Belgium’s UCB has posted a reasonable set of financials for 2010 but this year will see earnings hit hard by the patent expiry on the antiepileptic Keppra.
Core profit, ie recurring earnings before interest, taxes, depreciation and amortisation, climbed 5% to 731 million euros, while total revenues were up 3% to 3.22 billion euros. Sales of Keppra (levetiracetam) were up 3% to 942 million euros, despite generic competition in North America, while the antihistamine Zyrtec (cetirizine) fell 15% to 229 million euros. Its follow-up Xyzal (levocetirizine) declined 13% to 115 million euros, due to loss of patent protection in Europe.
Sales of the anti-tussive Tussionex (hydrocodone and chlorpheniramine) fell 46% to 80 million euros, hit by "a weak cough and cold season". However, UCB’s new products impressed, especially Cimzia (certolizumab pegol) for rheumatoid arthritis and Crohn’s disease.

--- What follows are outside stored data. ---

(** A session a scope ends, when it is seen and the identifiers are unique. *)
Lemma scope_ends {A} t (m : M A) w x w' sid b :
  unique_rows (sessions w) -> tenant_scope key t m w = Ok (x, w') ->
  (forall v y v', (exists b, b ∈ sessions v /\ BrowserSession.id b = sid) -> m v = Ok (y, v') -> over sid (sessions v')) ->
  b ∈ sessions w -> BrowserSession.id b = sid -> shown (access (in_scope t) (db w)) b = true ->
  over sid (sessions w').
Proof.
  intros Hu (v & v' & Hm & Hv & Hs)%scope_sessions Ho Hb Hi Hsh. set (a := access _ _) in *.
  destruct (Ho v x v') as [(b2 & Hb2 & Hi2) Hall]; [exists b; rewrite Hv; split; [by apply elem_of_keep|done]|done|].
  pose proof (settle_Ok _ _ _ _ Hs) as [_ Hl]. split; [exists b2; split; [apply Hl; by left|done]|].
  intros c Hc Hic. apply Hl in Hc as [Hc|[Hc Hhid]]; [by apply Hall|].
  assert (c = b) as ->; [by apply (one_session sid (sessions w))|congruence].
Qed.
End ended.

(** ** What the operations leave alone *)

Section kept.
Context {R : Type} `{Table R}.

Lemma keeps_stop {A} (m : M (AuthAnswer + A)) k : keeps R m -> (forall a, keeps R (k a)) -> keeps R (stop m k).
Proof. intros Hm Hk. apply keeps_bind; [done|]. intros [r|x]; [apply keeps_ret|apply Hk]. Qed.

Lemma keeps_trying {A} caught (m : M A) : keeps R m -> keeps R (trying caught m).
Proof.
  intros Hm w x w'. unfold trying. destruct (m w) as [[y w2]|e] eqn:E; [intros [= _ <-]; by eapply Hm|].
  destruct (caught e); [by intros [= _ <-]|done].
Qed.

Lemma keeps_rename {A} (m : M A) : keeps R m -> keeps R (rename_replay m).
Proof. intros Hm w x w'. unfold rename_replay. destruct (m w) as [[y w2]|e] eqn:E; [intros [= _ <-]; by eapply Hm|done]. Qed.

Lemma keeps_urlsafe `{Secrets} n : keeps R (draw_urlsafe n).
Proof. by intros w x w' [= _ <-]. Qed.

Lemma keeps_draw_nonce `{Cryptography} : keeps R draw_nonce.
Proof. by intros w x w' [= _ <-]. Qed.

Lemma keeps_read {A} (f : World -> A) : keeps R (fun w => Ok (f w, w)).
Proof. by intros w x w' [= _ <-]. Qed.

Lemma keeps_fmap_pair {A B} (f : A -> B) (m : M A) : keeps R m -> keeps R (x ← m; mret (f x)).
Proof. intros Hm. apply keeps_bind; [done|intros ?; apply keeps_ret]. Qed.
End kept.

#[export] Hint Resolve keeps_urlsafe keeps_draw_nonce keeps_read : frame.
#[export] Hint Extern 1 (keeps _ (stop _ _)) => apply keeps_stop; [|intros ?] : frame.
#[export] Hint Extern 1 (keeps _ (trying _ _)) => apply keeps_trying : frame.
#[export] Hint Extern 1 (keeps _ (rename_replay _)) => apply keeps_rename : frame.
#[export] Hint Extern 1 (keeps _ (tenant_scope _ _ _)) => apply scope_challenges : frame.

(** Identities are no sessions and no challenges. *)
Ltac signing_in := unfold sign_in, complete_operator_bootstrap, operator_bootstrap_exists, link_or_create_hosted_identity,
  memdot_auth_provision_bootstrap, memdot_auth_provision_hosted, provision, memdot_auth_bootstrap_exists, memdot_auth_find_identity,
  memdot_auth_find_actor_for_user; frame.

Section all.
Context `{Env} `{Secrets} `{Cryptography} `{Provider} (key : list Z) (settings : CoreSettings).

Lemma all_tends_keeps {A} (m : M A) : keeps BrowserSession.t m -> all_tends m.
Proof. intros Hk w x w' Hm. by rewrite (Hk _ _ _ Hm). Qed.

Lemma all_tends_bind {A B} (m : M A) (k : A -> M B) : all_tends m -> (forall a, all_tends (k a)) -> all_tends (m ≫= k).
Proof. intros Hm Hk w x w' Hb. stepM Hb. etransitivity; [by eapply Hm|by eapply Hk]. Qed.

Lemma all_tends_stop {A} (m : M (AuthAnswer + A)) k : all_tends m -> (forall a, all_tends (k a)) -> all_tends (stop m k).
Proof. intros Hm Hk. apply all_tends_bind; [done|]. intros [r|x]; [apply all_tends_keeps, keeps_ret|apply Hk]. Qed.

Lemma all_tends_trying {A} caught (m : M A) : all_tends m -> all_tends (trying caught m).
Proof.
  intros Hm w x w'. unfold trying. destruct (m w) as [[y w2]|e] eqn:E; [intros [= _ <-]; by eapply Hm|].
  destruct (caught e); [by intros [= _ <-]|done].
Qed.

Lemma all_tends_revoke b : all_tends (revoke_session b).
Proof.
  apply all_tends_bind; [apply all_tends_keeps; frame|intros t]. apply all_tends_bind.
  - intros w u w' Hm. by eapply tends_revoke.
  - intros _. apply all_tends_keeps. frame.
Qed.

Lemma all_tends_add (b : BrowserSession.t) : all_tends (add b).
Proof. intros w u w' Hm. by eapply tends_add. Qed.

Ltac tend := repeat first
  [ apply all_tends_keeps; solve [frame]
  | apply all_tends_stop; [|intros ?] | apply all_tends_trying | apply scope_tends | apply all_tends_revoke | apply all_tends_add
  | apply all_tends_bind; [|intros ?]
  | match goal with |- all_tends (match ?x with _ => _ end) => destruct x end ].

Lemma load_tends rq : all_tends (_load_browser_session key settings rq).
Proof. unfold _load_browser_session. tend. Qed.

Lemma with_session_tends rq k : (forall s, all_tends (k s)) -> all_tends (with_session key settings rq k).
Proof.
  intros Hk. unfold with_session. apply all_tends_stop; [apply all_tends_trying, load_tends|intros s].
  apply all_tends_stop; [|intros _; apply Hk]. apply all_tends_keeps. unfold require_csrf. frame.
Qed.

Lemma open_tends account user actor : all_tends (open_session key settings account user actor).
Proof. unfold open_session, new_session_material. tend. Qed.

Lemma callback_tends a code state cookie : all_tends (oidc_callback key settings a code state cookie).
Proof.
  unfold oidc_callback. repeat (apply all_tends_stop; [|intros ?]).
  - apply all_tends_keeps. unfold the_challenge, memdot_oidc_load_challenge. frame.
  - apply all_tends_keeps. unfold token_claims. frame.
  - apply all_tends_keeps. unfold spend_token, memdot_oidc_record_replay. frame.
  - apply all_tends_keeps. unfold consume, memdot_oidc_consume_challenge. frame.
  - apply all_tends_keeps. signing_in.
  - match goal with who : uuid * uuid * uuid |- _ => destruct who as [[account user] actor] end. apply open_tends.
Qed.
End all.

(** ** Steps *)

Section steps.
Context `{Env} `{Secrets} `{Cryptography} `{Provider} (key : list Z) (settings : CoreSettings).
Notation pepper := (session_signing_pepper settings).

(** What the routes of authentication do, in any order and for any browser. *)
Inductive auth_step : World -> World -> Prop :=
| does_begin a r w w' : oidc_begin settings a w = Ok (r, w') -> auth_step w w'
| does_callback a code state cookie r w w' : oidc_callback key settings a code state cookie w = Ok (r, w') -> auth_step w w'
| does_attest confirmed rq r w w' : adult_attestation key settings confirmed rq w = Ok (r, w') -> auth_step w w'
| does_logout rq r w w' : logout key settings rq w = Ok (r, w') -> auth_step w w'
| does_status rq r w w' : session_status key settings rq w = Ok (r, w') -> auth_step w w'
| does_rotate rq r w w' : rotate_session key settings rq w = Ok (r, w') -> auth_step w w'.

It had sales of 198 million euros, up 163%, while the new antiepileptic Vimpat (lacosamide) brought in 133 million euros, an increase of 190%. Sales of the Neupro (rotigotine) patch for Parkinson’s disease and restless legs syndrome rose 34% to 82 million euros.
Roch Doliveux, UCB’s chief executive, said the "intense growth of Cimzia, Vimpat and Neupro is expected to compensate to a large extent – but not entirely – the effects of the last wave of major patent expiries expected in 2011". After this year, UCB is not expected to face major patent expiries for more than a decade.
Still, 2011 will be tough, and UCB expects full-year revenues of about 3.00-3.10 billion euros and core profit of about 650-680 million euros.